Give back an exact copy of the lines in the records below, from the line that has "Proof. unfold run_newer. apply _. Defined." through the line that has "wp_state : ReadinessState;", and nothing besides.

── GIVEN INFORMATION

(* ===== verification/GraphWarmup.v ===== *)
(** * Is the graph built? (crates/search/src/graph_warmup.rs,
    crates/database/src/pipelines/sea_orm_impl.rs)

    What [pipeline_runs] says about the graph of a set of datasets, the verdict recall acts
    on, and the cache of verdicts.  The ids of a set are a list, its times are integers. *)

From stdpp Require Import sorting.
From S2P Require Import Prelude Json RunRecords PipelineRuns.

(** ** The evidence *)

Definition ADD_PIPELINE_NAME : string := "add_pipeline".
Definition CHANGE_RECORD_PIPELINE_NAMES : list string := ["forget"; "improve"].

Record GraphBuildEvidence := {
  ge_graph_built : bool;
  ge_latest_build_error : option (option string);
  ge_any_run : bool;
}.

(** Rows of the datasets, of a status if one is asked for, of no excluded pipeline. *)
Definition run_of (datasets : list uuid) (status : option DbStatus) (excluded : list string) (r : PipelineRun) : Prop :=
  (match pr_dataset_id r with Some d => d ∈ datasets | None => False end)
  ∧ match status with Some s => pr_status r = s | None => True end
  ∧ pr_pipeline_name r ∉ excluded.

#[export] Instance run_of_dec datasets status excluded r : Decision (run_of datasets status excluded r).
Proof. unfold run_of. destruct (pr_dataset_id r), status; apply _. Defined.

(** [run_exists] *)
Definition run_exists (datasets : list uuid) (status : option DbStatus) (excluded : list string) (db : pipeline_db) : bool :=
  existsb (λ r, bool_decide (run_of datasets status excluded r)) (pd_runs db).

(** [ORDER BY created_at DESC, id DESC] *)
Definition run_newer (a b : PipelineRun) : Prop :=
  (pr_created_at b < pr_created_at a)%Z ∨ pr_created_at a = pr_created_at b ∧ (pr_id b ≤ pr_id a)%N.

#[export] Instance run_newer_dec a b : Decision (run_newer a b).
Proof. unfold run_newer. apply _. Defined.

(** [latest_errored_run_info] *)
Definition latest_errored_run_info (datasets : list uuid) (excluded : list string) (db : pipeline_db) : option (option json) :=
  pr_run_info <$> head (merge_sort run_newer (filter (run_of datasets (Some DbErrored) excluded) (pd_runs db))).

Definition run_info_error (run_info : option json) : option string :=
  info ← run_info; e ← json_get "error" info; json_as_str e.

(** [graph_build_evidence]; [refused n]: the [n]-th of its queries fails. *)
Definition graph_build_evidence (refused : nat → option string) (dataset_ids : list uuid) (staging ignored : list string)
    (db : pipeline_db) : result string GraphBuildEvidence :=
  match dataset_ids with
  | [] => Ok {| ge_graph_built := false; ge_latest_build_error := None; ge_any_run := false |}
  | _ =>
      let non_graph := staging ++ ignored in
      match refused 0 with Some e => Err ("pipeline run lookup failed: " +:+ e) | None =>
      match refused 1 with Some e => Err ("errored run lookup failed: " +:+ e) | None =>
      match refused 2 with Some e => Err ("pipeline run lookup failed: " +:+ e) | None =>
        Ok {| ge_graph_built := run_exists dataset_ids (Some DbCompleted) non_graph db;
              ge_latest_build_error := run_info_error <$> latest_errored_run_info dataset_ids non_graph db;
              ge_any_run := run_exists dataset_ids None ignored db |}
      end end end
  end.

(** ** The verdict *)

Inductive ReadinessState := Warm | NeverBuilt | BuildFailed.

#[export] Instance ReadinessState_eq_dec : EqDecision ReadinessState.
Proof. solve_decision. Defined.

Definition ReadinessState_as_str (s : ReadinessState) : string :=
  match s with Warm => "warm" | NeverBuilt => "never_built" | BuildFailed => "build_failed" end.

Definition WARM_COUNT : N := (2 ^ 31)%N.
Definition CACHE_MAX_ENTRIES : nat := 1024.

Record WarmupProbe := { wp_state : ReadinessState; wp_datapoint_count : N; wp_error_message : option string }.

#[export] Instance WarmupProbe_eq_dec : EqDecision WarmupProbe.
Proof. solve_decision. Defined.

Definition probe_warm : WarmupProbe := {| wp_state := Warm; wp_datapoint_count := WARM_COUNT; wp_error_message := None |}.
Definition probe_never_built : WarmupProbe := {| wp_state := NeverBuilt; wp_datapoint_count := 0; wp_error_message := None |}.
Definition is_warm (p : WarmupProbe) : bool := bool_decide (wp_state p = Warm).

Definition classify (evidence : GraphBuildEvidence) : WarmupProbe :=
  if ge_graph_built evidence then probe_warm
  else match ge_latest_build_error evidence with
       | Some error_message => {| wp_state := BuildFailed; wp_datapoint_count := 0; wp_error_message := error_message |}
       | None => if ge_any_run evidence then probe_warm else probe_never_built
       end.

Record WarmupConfig := { wc_shortcircuit : bool; wc_threshold : N; wc_cache_ttl : Z }.

(** [GraphWarmup::probe] *)
Definition probe (config : WarmupConfig) (refused : nat → option string) (dataset_ids : list uuid) (db : pipeline_db)
    : result string WarmupProbe :=
  match dataset_ids with
  | [] => Ok probe_never_built
  | _ => result_map (λ evidence,
           let p := classify evidence in
           if is_warm p && (wp_datapoint_count p <? N.min (wc_threshold config) WARM_COUNT)%N then probe_never_built else p)
         (graph_build_evidence refused dataset_ids [ADD_PIPELINE_NAME] CHANGE_RECORD_PIPELINE_NAMES db)
  end.

(** ** The cache of verdicts *)

(** [CacheKey]: requester, tenant and sorted datasets. *)
Notation CacheKey := (N * option N * option (list N))%type.

Definition CacheKey_new (requester : uuid) (tenant : option uuid) (dataset_ids : option (list uuid)) : CacheKey :=
  (requester, tenant, merge_sort N.le <$> dataset_ids).

(** A verdict and when it expires. *)
Notation warmup_cache := (gmap CacheKey (WarmupProbe * Z)).

Definition cached (now : Z) (key : CacheKey) (cache : warmup_cache) : option WarmupProbe :=
  p ← cache !! key; if (now <? snd p)%Z then Some (fst p) else None.

Definition remember (config : WarmupConfig) (now : Z) (key : CacheKey) (p : WarmupProbe) (cache : warmup_cache) : warmup_cache :=
  if is_warm p then
    let cache :=
      if decide (CACHE_MAX_ENTRIES ≤ size cache) then
        let live := filter (λ kv : CacheKey * (WarmupProbe * Z), (now < kv.2.2)%Z) cache in
        if decide (CACHE_MAX_ENTRIES ≤ size live) then ∅ else live
      else cache in
    <[key := (p, (now + wc_cache_ttl config)%Z)]> cache
  else cache.

(** ** What a verdict means *)

Lemma run_exists_iff datasets status excluded db :
  run_exists datasets status excluded db = true ↔ ∃ r, r ∈ pd_runs db ∧ run_of datasets status excluded r.
Proof.
  unfold run_exists. rewrite existsb_exists. split; intros (r & Hr & Hrun); exists r.
  - apply list_elem_of_In in Hr. by apply bool_decide_eq_true in Hrun.
  - split; [by apply list_elem_of_In|by apply bool_decide_eq_true].
Qed.

Lemma run_exists_iff_false datasets status excluded db :
  run_exists datasets status excluded db = false ↔ ¬ ∃ r, r ∈ pd_runs db ∧ run_of datasets status excluded r.
Proof. by rewrite <-run_exists_iff, not_true_iff_false. Qed.

#[export] Instance run_newer_trans : Transitive run_newer.
Proof. intros a b c. unfold run_newer. lia. Qed.

#[export] Instance run_newer_total : Total run_newer.
Proof. intros a b. unfold run_newer. lia. Qed.

Lemma latest_errored_spec datasets excluded db :
  match latest_errored_run_info datasets excluded db with
  | Some run_info => ∃ r, r ∈ pd_runs db ∧ run_of datasets (Some DbErrored) excluded r ∧ pr_run_info r = run_info
      ∧ ∀ r', r' ∈ pd_runs db → run_of datasets (Some DbErrored) excluded r' → run_newer r r'
  | None => ¬ ∃ r, r ∈ pd_runs db ∧ run_of datasets (Some DbErrored) excluded r
  end.
Proof.
  unfold latest_errored_run_info. set (l := filter _ _). pose proof (merge_sort_Permutation run_newer l) as Hp.
  pose proof (StronglySorted_merge_sort run_newer l) as Hs.
  assert (Hin : ∀ r, r ∈ l ↔ run_of datasets (Some DbErrored) excluded r ∧ r ∈ pd_runs db) by (intros r; apply list_elem_of_filter).
  destruct (merge_sort run_newer l) as [|r k] eqn:Hk; simpl.
  - apply Permutation_nil_l in Hp. intros (r & Hr & Hrun). assert (Hrl : r ∈ l) by by apply Hin.
    rewrite <-Hp in Hrl. by apply not_elem_of_nil in Hrl.
  - exists r. destruct (proj1 (Hin r)) as [Hrun Hr]; [rewrite <-Hp; left|]. split_and!; [done..|].
    intros r' Hr' Hrun'. assert (Hl : r' ∈ r :: k) by (rewrite Hp; by apply Hin).
    apply StronglySorted_inv in Hs as [_ Hall]. rewrite Forall_forall in Hall.
    apply elem_of_cons in Hl as [->|Hl]; [unfold run_newer; lia|by apply Hall].
Qed.

(** A row that writes the graph of one of the datasets. *)
Definition writes_graph (datasets : list uuid) (status : DbStatus) (r : PipelineRun) : Prop :=
  run_of datasets (Some status) (ADD_PIPELINE_NAME :: CHANGE_RECORD_PIPELINE_NAMES) r.

(** A warm verdict passes any threshold. *)
Lemma warm_enough config p : wp_datapoint_count p = WARM_COUNT ∨ is_warm p = false →
  is_warm p && (wp_datapoint_count p <? N.min (wc_threshold config) WARM_COUNT)%N = false.
Proof. intros [->| ->]; [|done]. apply andb_false_intro2, N.ltb_ge. lia. Qed.

Lemma classify_enough evidence : wp_datapoint_count (classify evidence) = WARM_COUNT ∨ is_warm (classify evidence) = false.
Proof. unfold classify. repeat case_match; auto. Qed.

(** The evidence of a table, when its queries succeed. *)
Definition evidence_of (dataset_ids : list uuid) (db : pipeline_db) : GraphBuildEvidence :=
  let non_graph := ADD_PIPELINE_NAME :: CHANGE_RECORD_PIPELINE_NAMES in {|
  ge_graph_built := run_exists dataset_ids (Some DbCompleted) non_graph db;
  ge_latest_build_error := run_info_error <$> latest_errored_run_info dataset_ids non_graph db;
  ge_any_run := run_exists dataset_ids None CHANGE_RECORD_PIPELINE_NAMES db |}.

Lemma no_runs_of_nothing status excluded db : run_exists [] status excluded db = false.
Proof.
  apply run_exists_iff_false. intros (r & _ & Hd & _). destruct (pr_dataset_id r); [by apply not_elem_of_nil in Hd|done].
Qed.

Lemma probe_classifies config dataset_ids db :
  probe config (λ _, None) dataset_ids db = Ok (classify (evidence_of dataset_ids db)).
Proof.
  unfold probe. destruct dataset_ids as [|d ds].
  - unfold classify, evidence_of. simpl. rewrite !no_runs_of_nothing. pose proof (latest_errored_spec [] (ADD_PIPELINE_NAME :: CHANGE_RECORD_PIPELINE_NAMES) db) as Hl.
    destruct (latest_errored_run_info _ _ _) as [i|]; [|done]. destruct Hl as (r & Hr & Hrun & _).
    pose proof (no_runs_of_nothing (Some DbErrored) (ADD_PIPELINE_NAME :: CHANGE_RECORD_PIPELINE_NAMES) db) as Hn.
    apply run_exists_iff_false in Hn. exfalso. by eauto.
  - set (p := classify (evidence_of (d :: ds) db)).
    change (Ok (E := string) (if is_warm p && (wp_datapoint_count p <? N.min (wc_threshold config) WARM_COUNT)%N
                              then probe_never_built else p) = Ok p).
    by rewrite warm_enough by apply classify_enough.
Qed.

Lemma any_run_wider datasets status excluded excluded' db : excluded' ⊆ excluded →
  (∃ r, r ∈ pd_runs db ∧ run_of datasets (Some status) excluded r) → ∃ r, r ∈ pd_runs db ∧ run_of datasets None excluded' r.
Proof. intros Hex (r & Hr & Hd & _ & Hn). exists r. split; [done|]. split_and!; [done..|]. intros Hin. by apply Hn, Hex. Qed.

(** C39: When the table can be read, the verdict on a set of datasets is given by its rows. It is
    [BuildFailed] exactly if no run that writes the graph completed and one errored, and its
    message is the latest error's; [NeverBuilt] exactly if there is no run at all, but for
    records of changes (or no dataset); and it is [Warm] otherwise: so a dataset whose graph
    a run built is warm, and stays warm whatever rows are added, those of a later failed
    build included, which the documents say gives the note of a failed build. *)
Theorem probe_spec (config : WarmupConfig) (dataset_ids : list uuid) (db : pipeline_db) :
  ∃ p, probe config (λ _, None) dataset_ids db = Ok p
  ∧ (wp_state p = BuildFailed ↔ (¬ ∃ r, r ∈ pd_runs db ∧ writes_graph dataset_ids DbCompleted r)
                                ∧ ∃ r, r ∈ pd_runs db ∧ writes_graph dataset_ids DbErrored r)
  ∧ (wp_state p = NeverBuilt ↔ ¬ ∃ r, r ∈ pd_runs db ∧ run_of dataset_ids None CHANGE_RECORD_PIPELINE_NAMES r)
  ∧ (wp_state p = BuildFailed → ∃ r, r ∈ pd_runs db ∧ writes_graph dataset_ids DbErrored r
       ∧ wp_error_message p = run_info_error (pr_run_info r)
       ∧ ∀ r', r' ∈ pd_runs db → writes_graph dataset_ids DbErrored r' → run_newer r r')
  ∧ ((∃ r, r ∈ pd_runs db ∧ writes_graph dataset_ids DbCompleted r) → ∀ rows,
     probe config (λ _, None) dataset_ids {| pd_runs := pd_runs db ++ rows; pd_datasets := pd_datasets db |} = Ok probe_warm).
Proof.
  rewrite probe_classifies. eexists. split; [done|]. unfold writes_graph, classify, evidence_of. simpl.
  set (excluded := ADD_PIPELINE_NAME :: CHANGE_RECORD_PIPELINE_NAMES).
  assert (Hwide : ∀ status, (∃ r, r ∈ pd_runs db ∧ run_of dataset_ids (Some status) excluded r) →
    ∃ r, r ∈ pd_runs db ∧ run_of dataset_ids None CHANGE_RECORD_PIPELINE_NAMES r).
  { intros status. apply any_run_wider. unfold excluded. set_solver. }
  pose proof (latest_errored_spec dataset_ids excluded db) as Herr.
  split_and!.
  4:{ intros (r & Hr & Hrun) rows. rewrite probe_classifies. unfold classify, evidence_of. simpl.
      rewrite (proj2 (run_exists_iff _ _ _ _)); [done|]. exists r. simpl. split; [apply elem_of_app; by left|done]. }
  all: destruct (run_exists dataset_ids (Some DbCompleted) excluded db) eqn:Hc;
    [apply run_exists_iff in Hc|apply run_exists_iff_false in Hc];
    [|destruct (latest_errored_run_info dataset_ids excluded db) as [info|];
      [|destruct (run_exists dataset_ids None CHANGE_RECORD_PIPELINE_NAMES db) eqn:Ha;
        [apply run_exists_iff in Ha|apply run_exists_iff_false in Ha]]]; simpl.
  all: try (by naive_solver).
Qed.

────

**ANSWER SPACE:**
Proof. unfold run_newer. apply _. Defined.

(** [latest_errored_run_info] *)
Definition latest_errored_run_info (datasets : list uuid) (excluded : list string) (db : pipeline_db) : option (option json) :=
  pr_run_info <$> head (merge_sort run_newer (filter (run_of datasets (Some DbErrored) excluded) (pd_runs db))).

Definition run_info_error (run_info : option json) : option string :=
  info ← run_info; e ← json_get "error" info; json_as_str e.

(** [graph_build_evidence]; [refused n]: the [n]-th of its queries fails. *)
Definition graph_build_evidence (refused : nat → option string) (dataset_ids : list uuid) (staging ignored : list string)
    (db : pipeline_db) : result string GraphBuildEvidence :=
  match dataset_ids with
  | [] => Ok {| ge_graph_built := false; ge_latest_build_error := None; ge_any_run := false |}
  | _ =>
      let non_graph := staging ++ ignored in
      match refused 0 with Some e => Err ("pipeline run lookup failed: " +:+ e) | None =>
      match refused 1 with Some e => Err ("errored run lookup failed: " +:+ e) | None =>
      match refused 2 with Some e => Err ("pipeline run lookup failed: " +:+ e) | None =>
        Ok {| ge_graph_built := run_exists dataset_ids (Some DbCompleted) non_graph db;
              ge_latest_build_error := run_info_error <$> latest_errored_run_info dataset_ids non_graph db;
              ge_any_run := run_exists dataset_ids None ignored db |}
      end end end
  end.

(** ** The verdict *)

Inductive ReadinessState := Warm | NeverBuilt | BuildFailed.

#[export] Instance ReadinessState_eq_dec : EqDecision ReadinessState.
Proof. solve_decision. Defined.

Definition ReadinessState_as_str (s : ReadinessState) : string :=
  match s with Warm => "warm" | NeverBuilt => "never_built" | BuildFailed => "build_failed" end.

Definition WARM_COUNT : N := (2 ^ 31)%N.
Definition CACHE_MAX_ENTRIES : nat := 1024.

Record WarmupProbe := { wp_state : ReadinessState; wp_datapoint_count : N; wp_error_message : option string }.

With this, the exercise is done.